=== Material for this exercise ===
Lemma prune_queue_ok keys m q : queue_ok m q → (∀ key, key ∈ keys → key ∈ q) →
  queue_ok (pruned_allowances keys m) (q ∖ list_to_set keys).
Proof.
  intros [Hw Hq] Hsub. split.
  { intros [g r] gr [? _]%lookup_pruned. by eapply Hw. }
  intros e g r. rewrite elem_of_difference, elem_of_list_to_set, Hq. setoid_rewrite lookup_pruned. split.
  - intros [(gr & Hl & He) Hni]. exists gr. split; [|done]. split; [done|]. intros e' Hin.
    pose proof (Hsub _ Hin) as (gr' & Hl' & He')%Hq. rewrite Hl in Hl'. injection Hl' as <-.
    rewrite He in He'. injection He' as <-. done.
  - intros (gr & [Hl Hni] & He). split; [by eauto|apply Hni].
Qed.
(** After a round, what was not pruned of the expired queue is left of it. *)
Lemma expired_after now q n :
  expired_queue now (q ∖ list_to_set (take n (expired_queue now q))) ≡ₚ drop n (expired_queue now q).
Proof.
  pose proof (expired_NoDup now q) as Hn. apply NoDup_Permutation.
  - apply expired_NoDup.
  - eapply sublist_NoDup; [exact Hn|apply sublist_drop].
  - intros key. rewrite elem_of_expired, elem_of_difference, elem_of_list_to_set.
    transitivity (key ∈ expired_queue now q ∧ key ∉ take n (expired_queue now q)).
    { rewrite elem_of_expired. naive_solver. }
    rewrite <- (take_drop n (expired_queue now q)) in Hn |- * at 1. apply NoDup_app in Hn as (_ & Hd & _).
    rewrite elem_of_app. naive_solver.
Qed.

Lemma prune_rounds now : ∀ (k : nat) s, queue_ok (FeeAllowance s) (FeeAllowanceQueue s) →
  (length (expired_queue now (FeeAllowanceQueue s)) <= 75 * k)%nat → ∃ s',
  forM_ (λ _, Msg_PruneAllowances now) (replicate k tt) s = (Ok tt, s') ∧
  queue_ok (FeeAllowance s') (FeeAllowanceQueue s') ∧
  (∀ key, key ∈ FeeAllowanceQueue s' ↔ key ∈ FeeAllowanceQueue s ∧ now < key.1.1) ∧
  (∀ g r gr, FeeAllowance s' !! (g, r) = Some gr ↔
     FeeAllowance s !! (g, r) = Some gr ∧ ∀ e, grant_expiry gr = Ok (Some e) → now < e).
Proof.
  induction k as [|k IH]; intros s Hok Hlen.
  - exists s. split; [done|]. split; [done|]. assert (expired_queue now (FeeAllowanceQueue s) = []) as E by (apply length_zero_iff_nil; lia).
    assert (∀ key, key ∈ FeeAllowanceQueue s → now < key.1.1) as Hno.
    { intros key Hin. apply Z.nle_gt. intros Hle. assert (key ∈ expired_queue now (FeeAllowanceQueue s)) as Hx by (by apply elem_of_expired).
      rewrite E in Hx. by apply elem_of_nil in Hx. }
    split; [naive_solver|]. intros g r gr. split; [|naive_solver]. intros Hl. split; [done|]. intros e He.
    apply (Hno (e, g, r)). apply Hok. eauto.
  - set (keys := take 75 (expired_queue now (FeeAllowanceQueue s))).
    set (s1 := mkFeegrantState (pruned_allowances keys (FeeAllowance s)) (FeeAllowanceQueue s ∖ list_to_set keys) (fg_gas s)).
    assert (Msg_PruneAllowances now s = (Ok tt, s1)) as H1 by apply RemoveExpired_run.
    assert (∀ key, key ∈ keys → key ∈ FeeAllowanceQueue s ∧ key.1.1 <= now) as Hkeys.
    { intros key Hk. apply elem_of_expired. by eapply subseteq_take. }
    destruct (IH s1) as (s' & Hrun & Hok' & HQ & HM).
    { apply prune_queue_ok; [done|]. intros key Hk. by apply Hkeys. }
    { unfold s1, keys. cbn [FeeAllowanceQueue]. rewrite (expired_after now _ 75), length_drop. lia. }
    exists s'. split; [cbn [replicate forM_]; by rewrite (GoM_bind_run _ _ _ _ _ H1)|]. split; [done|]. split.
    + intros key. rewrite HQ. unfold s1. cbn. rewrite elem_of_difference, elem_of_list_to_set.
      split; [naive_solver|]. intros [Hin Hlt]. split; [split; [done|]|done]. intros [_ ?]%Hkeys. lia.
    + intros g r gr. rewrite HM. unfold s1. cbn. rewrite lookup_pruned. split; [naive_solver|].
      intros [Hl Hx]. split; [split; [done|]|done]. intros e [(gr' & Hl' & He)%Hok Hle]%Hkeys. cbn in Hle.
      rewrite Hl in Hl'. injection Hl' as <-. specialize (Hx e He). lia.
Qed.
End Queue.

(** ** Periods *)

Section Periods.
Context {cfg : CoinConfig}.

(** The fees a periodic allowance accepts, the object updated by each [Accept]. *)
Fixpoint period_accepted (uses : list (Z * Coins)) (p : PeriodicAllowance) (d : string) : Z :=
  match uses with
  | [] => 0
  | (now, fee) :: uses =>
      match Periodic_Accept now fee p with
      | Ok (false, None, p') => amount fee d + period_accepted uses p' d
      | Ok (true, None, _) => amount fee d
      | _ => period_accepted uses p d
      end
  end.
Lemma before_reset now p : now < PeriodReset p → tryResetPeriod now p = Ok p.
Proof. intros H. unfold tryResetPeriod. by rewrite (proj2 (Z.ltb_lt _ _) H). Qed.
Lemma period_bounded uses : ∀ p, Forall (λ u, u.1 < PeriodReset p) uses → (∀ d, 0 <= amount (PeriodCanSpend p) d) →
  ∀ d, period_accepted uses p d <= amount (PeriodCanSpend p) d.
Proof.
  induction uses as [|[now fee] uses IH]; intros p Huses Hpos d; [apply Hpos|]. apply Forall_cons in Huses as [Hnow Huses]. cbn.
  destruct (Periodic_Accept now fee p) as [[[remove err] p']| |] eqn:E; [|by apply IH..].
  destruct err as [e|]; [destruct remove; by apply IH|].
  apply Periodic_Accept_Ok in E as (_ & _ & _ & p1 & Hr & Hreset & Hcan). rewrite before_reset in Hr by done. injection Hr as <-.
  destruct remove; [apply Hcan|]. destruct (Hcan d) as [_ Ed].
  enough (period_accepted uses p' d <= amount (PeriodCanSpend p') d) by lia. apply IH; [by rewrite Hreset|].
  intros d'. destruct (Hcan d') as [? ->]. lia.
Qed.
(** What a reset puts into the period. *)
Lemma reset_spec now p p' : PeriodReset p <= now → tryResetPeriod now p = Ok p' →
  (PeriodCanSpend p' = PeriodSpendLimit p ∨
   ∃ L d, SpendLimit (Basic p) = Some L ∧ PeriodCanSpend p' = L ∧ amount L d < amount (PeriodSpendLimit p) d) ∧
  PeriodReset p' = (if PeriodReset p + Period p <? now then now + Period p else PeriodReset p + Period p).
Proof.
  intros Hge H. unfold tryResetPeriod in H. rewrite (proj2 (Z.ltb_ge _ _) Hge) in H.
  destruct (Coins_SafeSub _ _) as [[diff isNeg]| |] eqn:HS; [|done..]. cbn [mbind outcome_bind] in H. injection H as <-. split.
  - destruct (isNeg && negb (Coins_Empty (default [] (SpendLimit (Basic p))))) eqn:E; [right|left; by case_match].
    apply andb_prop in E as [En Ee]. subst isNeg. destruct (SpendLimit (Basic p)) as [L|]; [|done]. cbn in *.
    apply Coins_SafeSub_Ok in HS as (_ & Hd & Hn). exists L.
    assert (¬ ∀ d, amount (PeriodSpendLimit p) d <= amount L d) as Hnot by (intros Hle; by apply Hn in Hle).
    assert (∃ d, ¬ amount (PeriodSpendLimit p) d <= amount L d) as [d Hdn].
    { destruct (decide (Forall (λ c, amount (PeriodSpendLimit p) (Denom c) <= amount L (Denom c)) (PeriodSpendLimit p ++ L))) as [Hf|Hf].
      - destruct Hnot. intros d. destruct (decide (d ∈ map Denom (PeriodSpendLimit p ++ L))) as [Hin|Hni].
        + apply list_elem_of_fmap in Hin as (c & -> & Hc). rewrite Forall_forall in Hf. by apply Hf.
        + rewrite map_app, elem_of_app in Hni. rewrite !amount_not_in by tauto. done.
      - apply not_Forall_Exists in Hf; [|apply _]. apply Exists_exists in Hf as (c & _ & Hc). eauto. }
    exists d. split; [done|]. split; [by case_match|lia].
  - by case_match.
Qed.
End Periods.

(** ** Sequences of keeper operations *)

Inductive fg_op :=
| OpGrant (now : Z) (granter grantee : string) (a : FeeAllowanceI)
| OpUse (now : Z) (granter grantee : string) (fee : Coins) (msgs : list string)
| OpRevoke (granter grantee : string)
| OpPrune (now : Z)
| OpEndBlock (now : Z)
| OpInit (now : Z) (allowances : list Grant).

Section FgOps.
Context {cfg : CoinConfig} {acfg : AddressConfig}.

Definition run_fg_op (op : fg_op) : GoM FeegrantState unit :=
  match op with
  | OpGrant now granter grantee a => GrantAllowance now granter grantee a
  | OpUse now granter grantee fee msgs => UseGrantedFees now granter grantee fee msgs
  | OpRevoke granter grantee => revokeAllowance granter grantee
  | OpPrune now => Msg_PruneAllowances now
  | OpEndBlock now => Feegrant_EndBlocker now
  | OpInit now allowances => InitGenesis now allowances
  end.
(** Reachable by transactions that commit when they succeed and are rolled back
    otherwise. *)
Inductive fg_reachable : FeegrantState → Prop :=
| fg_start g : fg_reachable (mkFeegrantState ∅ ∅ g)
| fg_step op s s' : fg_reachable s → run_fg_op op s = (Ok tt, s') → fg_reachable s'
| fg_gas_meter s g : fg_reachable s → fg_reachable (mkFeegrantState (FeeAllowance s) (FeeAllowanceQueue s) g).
===
=== Material for this exercise ===
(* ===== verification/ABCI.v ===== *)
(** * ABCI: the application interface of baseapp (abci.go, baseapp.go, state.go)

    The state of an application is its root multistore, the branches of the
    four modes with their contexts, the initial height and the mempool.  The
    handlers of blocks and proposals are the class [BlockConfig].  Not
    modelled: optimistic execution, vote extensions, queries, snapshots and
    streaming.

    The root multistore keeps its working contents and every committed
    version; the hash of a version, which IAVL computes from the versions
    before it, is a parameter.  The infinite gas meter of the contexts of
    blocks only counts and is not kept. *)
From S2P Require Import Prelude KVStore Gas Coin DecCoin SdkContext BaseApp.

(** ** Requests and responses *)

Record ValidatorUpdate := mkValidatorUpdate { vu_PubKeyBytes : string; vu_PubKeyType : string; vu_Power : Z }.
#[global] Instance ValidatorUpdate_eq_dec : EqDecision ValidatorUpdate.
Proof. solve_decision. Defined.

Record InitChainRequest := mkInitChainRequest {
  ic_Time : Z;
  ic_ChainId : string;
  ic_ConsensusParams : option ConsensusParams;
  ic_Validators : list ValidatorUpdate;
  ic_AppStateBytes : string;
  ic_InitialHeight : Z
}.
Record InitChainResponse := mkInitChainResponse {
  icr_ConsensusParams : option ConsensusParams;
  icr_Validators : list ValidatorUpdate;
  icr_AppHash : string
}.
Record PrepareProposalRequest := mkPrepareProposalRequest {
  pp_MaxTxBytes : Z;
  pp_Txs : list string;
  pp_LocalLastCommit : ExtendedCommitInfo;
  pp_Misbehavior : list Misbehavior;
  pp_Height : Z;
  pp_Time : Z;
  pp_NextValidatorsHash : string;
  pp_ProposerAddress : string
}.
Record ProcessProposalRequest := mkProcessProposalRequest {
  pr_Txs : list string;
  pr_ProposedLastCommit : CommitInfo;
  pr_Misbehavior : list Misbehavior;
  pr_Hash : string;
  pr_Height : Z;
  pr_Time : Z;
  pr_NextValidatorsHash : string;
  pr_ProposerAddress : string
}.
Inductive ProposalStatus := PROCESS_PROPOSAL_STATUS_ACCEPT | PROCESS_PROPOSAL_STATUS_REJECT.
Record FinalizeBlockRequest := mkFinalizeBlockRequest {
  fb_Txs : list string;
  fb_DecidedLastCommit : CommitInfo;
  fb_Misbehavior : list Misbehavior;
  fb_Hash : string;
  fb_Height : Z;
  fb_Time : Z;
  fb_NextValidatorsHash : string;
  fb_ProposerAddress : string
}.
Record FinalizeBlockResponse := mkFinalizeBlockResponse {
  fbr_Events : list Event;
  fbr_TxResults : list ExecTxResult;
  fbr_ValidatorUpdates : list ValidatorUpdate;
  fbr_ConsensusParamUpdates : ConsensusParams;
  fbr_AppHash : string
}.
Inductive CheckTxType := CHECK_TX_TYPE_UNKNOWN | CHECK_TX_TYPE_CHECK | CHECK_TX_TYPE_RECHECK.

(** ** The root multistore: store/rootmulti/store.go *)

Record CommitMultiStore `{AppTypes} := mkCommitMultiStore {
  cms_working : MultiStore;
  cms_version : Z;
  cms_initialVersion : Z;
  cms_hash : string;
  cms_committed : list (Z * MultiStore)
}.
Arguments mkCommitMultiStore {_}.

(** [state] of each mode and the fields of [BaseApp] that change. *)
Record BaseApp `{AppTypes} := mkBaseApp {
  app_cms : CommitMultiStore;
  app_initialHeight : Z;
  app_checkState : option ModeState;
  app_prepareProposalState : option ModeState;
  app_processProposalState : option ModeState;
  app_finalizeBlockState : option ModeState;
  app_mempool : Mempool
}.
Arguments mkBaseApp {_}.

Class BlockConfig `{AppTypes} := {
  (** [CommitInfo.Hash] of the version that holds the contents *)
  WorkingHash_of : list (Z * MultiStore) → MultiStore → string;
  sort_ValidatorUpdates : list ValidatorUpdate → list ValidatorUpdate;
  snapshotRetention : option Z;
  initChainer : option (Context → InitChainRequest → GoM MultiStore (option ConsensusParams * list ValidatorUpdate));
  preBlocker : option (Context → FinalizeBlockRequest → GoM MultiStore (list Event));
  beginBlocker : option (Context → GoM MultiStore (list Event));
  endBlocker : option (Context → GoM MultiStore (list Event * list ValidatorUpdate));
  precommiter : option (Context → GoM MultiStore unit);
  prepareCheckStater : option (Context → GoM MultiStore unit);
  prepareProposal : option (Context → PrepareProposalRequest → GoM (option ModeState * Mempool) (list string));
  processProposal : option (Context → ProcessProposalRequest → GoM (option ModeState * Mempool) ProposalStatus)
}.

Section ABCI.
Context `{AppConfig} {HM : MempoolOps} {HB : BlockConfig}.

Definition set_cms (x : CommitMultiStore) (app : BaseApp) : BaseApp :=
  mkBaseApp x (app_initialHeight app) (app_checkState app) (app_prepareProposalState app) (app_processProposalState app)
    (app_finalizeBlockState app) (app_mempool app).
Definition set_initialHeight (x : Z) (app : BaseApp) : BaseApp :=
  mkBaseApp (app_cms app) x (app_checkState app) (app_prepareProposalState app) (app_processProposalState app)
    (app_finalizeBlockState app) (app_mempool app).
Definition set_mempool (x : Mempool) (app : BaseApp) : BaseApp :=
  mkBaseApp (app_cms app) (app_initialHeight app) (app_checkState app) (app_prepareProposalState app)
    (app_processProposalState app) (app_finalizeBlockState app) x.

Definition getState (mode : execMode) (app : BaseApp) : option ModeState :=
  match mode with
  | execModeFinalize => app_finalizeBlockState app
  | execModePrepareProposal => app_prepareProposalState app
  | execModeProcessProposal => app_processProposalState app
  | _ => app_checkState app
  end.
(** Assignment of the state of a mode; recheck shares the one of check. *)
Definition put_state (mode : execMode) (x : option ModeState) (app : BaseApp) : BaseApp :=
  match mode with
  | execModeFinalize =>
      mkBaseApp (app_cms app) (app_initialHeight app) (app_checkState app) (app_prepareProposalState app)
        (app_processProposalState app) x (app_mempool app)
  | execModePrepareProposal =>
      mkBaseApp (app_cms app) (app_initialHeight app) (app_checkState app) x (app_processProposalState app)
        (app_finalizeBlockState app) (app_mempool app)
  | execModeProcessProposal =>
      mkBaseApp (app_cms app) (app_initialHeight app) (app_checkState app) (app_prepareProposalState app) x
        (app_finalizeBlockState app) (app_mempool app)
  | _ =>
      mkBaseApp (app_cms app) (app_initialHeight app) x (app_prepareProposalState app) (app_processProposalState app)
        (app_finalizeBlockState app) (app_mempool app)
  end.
===
=== What needs to be done ===
Repeat the entries above verbatim, but only from the line that has "End Periods." down to the line that has "OpPrune (now : Z)", inclusive.

=== Solution to this exercise ===
End Periods.

(** ** Sequences of keeper operations *)

Inductive fg_op :=
| OpGrant (now : Z) (granter grantee : string) (a : FeeAllowanceI)
| OpUse (now : Z) (granter grantee : string) (fee : Coins) (msgs : list string)
| OpRevoke (granter grantee : string)
| OpPrune (now : Z)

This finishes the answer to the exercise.